Napoli, problema difesa o problema gestione? Il nodo che può decidere la stagione

La sconfitta di Bergamo ha riaperto una domanda.

Il Napoli subisce troppo perché difende male?
O perché non gestisce i momenti chiave delle partite?

La risposta non è immediata. Ma i segnali delle ultime settimane aiutano a leggere il quadro.


I numeri: difesa davvero fragile?

Nelle ultime quattro partite di campionato il Napoli ha incassato 8 gol.
Nelle 10 precedenti ne aveva subiti 7.

Un cambio netto.

Contro l’Atalanta:

  • 56,6% di possesso concesso
  • 65,6% di duelli aerei vinti dagli avversari
  • 6 corner subiti

Non sono solo episodi.
Sono segnali di una squadra che, quando l’intensità sale, fatica a reggere fisicamente e territorialmente.


Ma non è solo difesa

Il tema era già emerso nel 2-2 contro la Roma

Anche lì il Napoli aveva dovuto rincorrere due volte.
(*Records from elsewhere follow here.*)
(** An executed instruction carries out an outcome. *)
Definition outcome_done (o : outcome) (raw pc : Z) (d : IR_Inst) : Prop :=
  match o with
  | Write v npc => (ir_type d <> ITYPE_LOAD /\ ir_type d <> ITYPE_STORE) /\
      ir_rd d = BITS raw 11 7 /\ ir_result d = v /\ ir_dnpc d = npc
  | Goto npc => (ir_type d <> ITYPE_LOAD /\ ir_type d <> ITYPE_STORE) /\ ir_rd d = -1 /\ ir_dnpc d = npc
  | Load addr w sg => ir_type d = ITYPE_LOAD /\ ir_rd d = BITS raw 11 7 /\ mem_addr d = addr /\
      mem_width d = w /\ mem_sign d = sg /\ ir_dnpc d = (pc + 4)%word
  | Store addr w v => ir_type d = ITYPE_STORE /\ ir_rd d = -1 /\ mem_addr d = addr /\
      mem_width d = w /\ src2_val d = v /\ ir_dnpc d = (pc + 4)%word
  end.

(** [immU] has no low bits for [lui] to clear. *)
Lemma land_immU raw : Z.land (immU raw) 0xfffffffffffff000 = immU raw.
Proof.
  change 0xfffffffffffff000 with (not64 (2 ^ 12 - 1)).
  rewrite land_not64_pow2 by (first [apply imm_words | lia]). rewrite immU_wrap.
  unfold wrap64. set (k := signed_field _ _). change (2 ^ 64) with (2 ^ 52 * 4096).
  change (2 ^ 12) with 4096. rewrite Z.mul_mod_distr_r by lia. by rewrite Z.div_mul by lia.
Qed.

Lemma land_not1 x : is_word x -> Z.land x (not64 1) = x / 2 * 2.
Proof. intros Hx. change 1 with (2 ^ 1 - 1) at 1. by rewrite land_not64_pow2 by (done || lia). Qed.

Lemma ftrace_off a c m : g_ftrace_en (ftrace m) = false -> ftrace_mach a c m = Ok m.
Proof. intros E. unfold ftrace_mach. rewrite add_ftrace_off by done. by destruct m. Qed.

Lemma add64_comm a b : (a + b)%word = (b + a)%word.
Proof. unfold add64. by rewrite Z.add_comm. Qed.

Lemma exec_outcome op d m raw pc g ir0 : user_op op = true ->
  operands d = operands (ir_fill_operands g raw (op_format op) ir0) ->
  ir_pc d = pc -> ir_snpc d = (pc + 4)%word -> gprs_ok g ->
  g_ftrace_en (ftrace m) = false -> isa_defined op raw pc g ->
  exists d', exec_call op d m = Ok (d', m) /\ outcome_done (isa_outcome op raw pc g) raw pc d'.
Proof.
  intros Hu Ho Hpc Hsn Hg Hft Hd. unfold operands in Ho.
  destruct (is_alu op) eqn:Ea.
  - unfold isa_defined in Hd. unfold isa_outcome in *. rewrite Ea in *. specialize (Hd eq_refl).
    assert (E : ir_rd d = BITS raw 11 7 /\ src1_val d = arr g (BITS raw 19 15) /\
                src2_val d = alu_src2 op raw g).
    { unfold alu_src2. destruct op; try done; injection Ho as ? ? ? ? ? ?; done. }
    destruct E as (Erd & E1 & E2). rewrite <- E1, <- E2 in *.
    assert (Hw : is_word (src2_val d)).
    { rewrite E2. unfold alu_src2. destruct (alu_imm op); [apply imm_words | by apply gprs_ok_word]. }
    rewrite exec_alu, Hd by done. eexists. by split.
  - unfold isa_outcome. rewrite Ea.
    destruct op; try done; injection Ho as Erd Er1 Er2 E1 E2 Ei;
      cbn [exec_call load_spec store_spec rv_taken]; unfold pure_exec;
      unfold ir_exec_jal, ir_exec_jalr; cbv zeta; rewrite ?ftrace_off by done.
    all: repeat match goal with |- context [if ?b then Ok _ else _] => destruct b end.
    all: eexists; (split; [reflexivity |]); cbn [outcome_done load_done store_done branch_done].
    all: cbn; rewrite <- ?E1, <- ?E2, <- ?Ei, <- ?Hsn, <- ?Hpc.
    all: repeat split; try done.
    + apply add64_comm.
    + rewrite E1. apply land_immU.
    + apply land_not1, add64_word.
    + apply land_not1, add64_word.
    + apply land_not1, add64_word.
Qed.

(** ** Write-back and memory stage *)

Lemma upd_zero g : arr g 0 = 0 -> upd g 0 0 = g.
Proof. intros E. transitivity (upd g 0 (arr g 0)); [by rewrite E | apply upd_same]. Qed.

Lemma writeback_value d c : gprs_ok (gpr c) -> 0 <= ir_rd d < 32 ->
  ir_writeback d c = Ok (mkCPU (isa_set (gpr c) (ir_rd d) (ir_result d)) (pc c)).
Proof.
  intros [Hl Hw Hz] Hrd. unfold ir_writeback, in_range. rewrite Hl.
  destruct (Z.eqb_spec (ir_rd d) (-1)); [lia |]. cbn [negb].
  replace ((0 <=? ir_rd d) && (ir_rd d <? Z.of_nat 32)) with true by lia.
  cbn [mbind Res_bind gpr pc]. do 2 f_equal. unfold isa_set.
  destruct (Z.eqb_spec (ir_rd d) 0) as [->|].
  - rewrite upd_upd. by apply upd_zero.
  - apply upd_zero. by rewrite arr_upd_ne by lia.
Qed.

Lemma writeback_none d c : gprs_ok (gpr c) -> ir_rd d = -1 -> ir_writeback d c = Ok c.
Proof.
  intros [_ _ Hz] Hrd. unfold ir_writeback. rewrite Hrd. cbn [negb Z.eqb Pos.eqb mbind Res_bind].
  destruct c as [g p]. cbn in *. do 2 f_equal. by apply upd_zero.
Qed.

Lemma flat_read_range B a w : (forall i, 0 <= i < w -> is_byte (B (a + i))) -> 0 <= w ->
  0 <= flat_read B a w < 2 ^ (8 * w).
Proof.
  intros HB Hw. unfold flat_read. rewrite Z.pow_mul_r by lia. change (2 ^ 8) with 256.
  set (bs := _ <$> _). assert (El : Z.of_nat (length bs) = w).
  { unfold bs. rewrite length_fmap, length_seqZ_from. lia. }
  rewrite <- El. apply le_word_range.
  apply Forall_fmap, Forall_forall. intros i Hi%elem_of_seqZ_from. apply HB. lia.
Qed.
Non sempre si tratta di errori individuali.
Spesso è una questione di gestione dei momenti:

  • Subire dopo un episodio sfavorevole
  • Abbassare il baricentro troppo presto
  • Perdere lucidità nelle seconde palle

Senza McTominay cambia l’equilibrio

C’è poi un fattore strutturale.

Senza McTominay il Napoli perde copertura centrale e impatto nei duelli, un tema approfondito nel focus sull’equilibrio del centrocampo

Non è solo una questione di qualità tecnica.

È una questione di struttura quando la partita diventa fisica.


Difesa o gestione?

La linea difensiva ha commesso errori, ma il problema non è solo lì.

Il Napoli oggi sembra:

  • Meno dominante nelle riprese
  • Più vulnerabile sui calci piazzati
  • Meno continuo nei 90 minuti

È un tema di tenuta mentale e territoriale prima ancora che tecnica.


Il punto decisivo

Se fosse solo difesa, basterebbe correggere marcature e distanze.
Se fosse solo gestione, basterebbe maturità nei momenti chiave.

La sensazione è che il problema sia ibrido.

Quando l’intensità aumenta, il Napoli perde compattezza collettiva.
E senza equilibrio centrale, ogni errore pesa doppio.


Conclusione

La corsa Champions non si decide solo sugli episodi.

Si decide sulla continuità.

Il Napoli deve ritrovare:

  • Equilibrio nei duelli
  • Gestione nei momenti chiave
  • Struttura quando il ritmo si alza

La domanda non è solo “chi sbaglia”.
La domanda è se la squadra riesce a reggere 90 minuti allo stesso livello.

E nelle ultime settimane, la risposta non è ancora definitiva.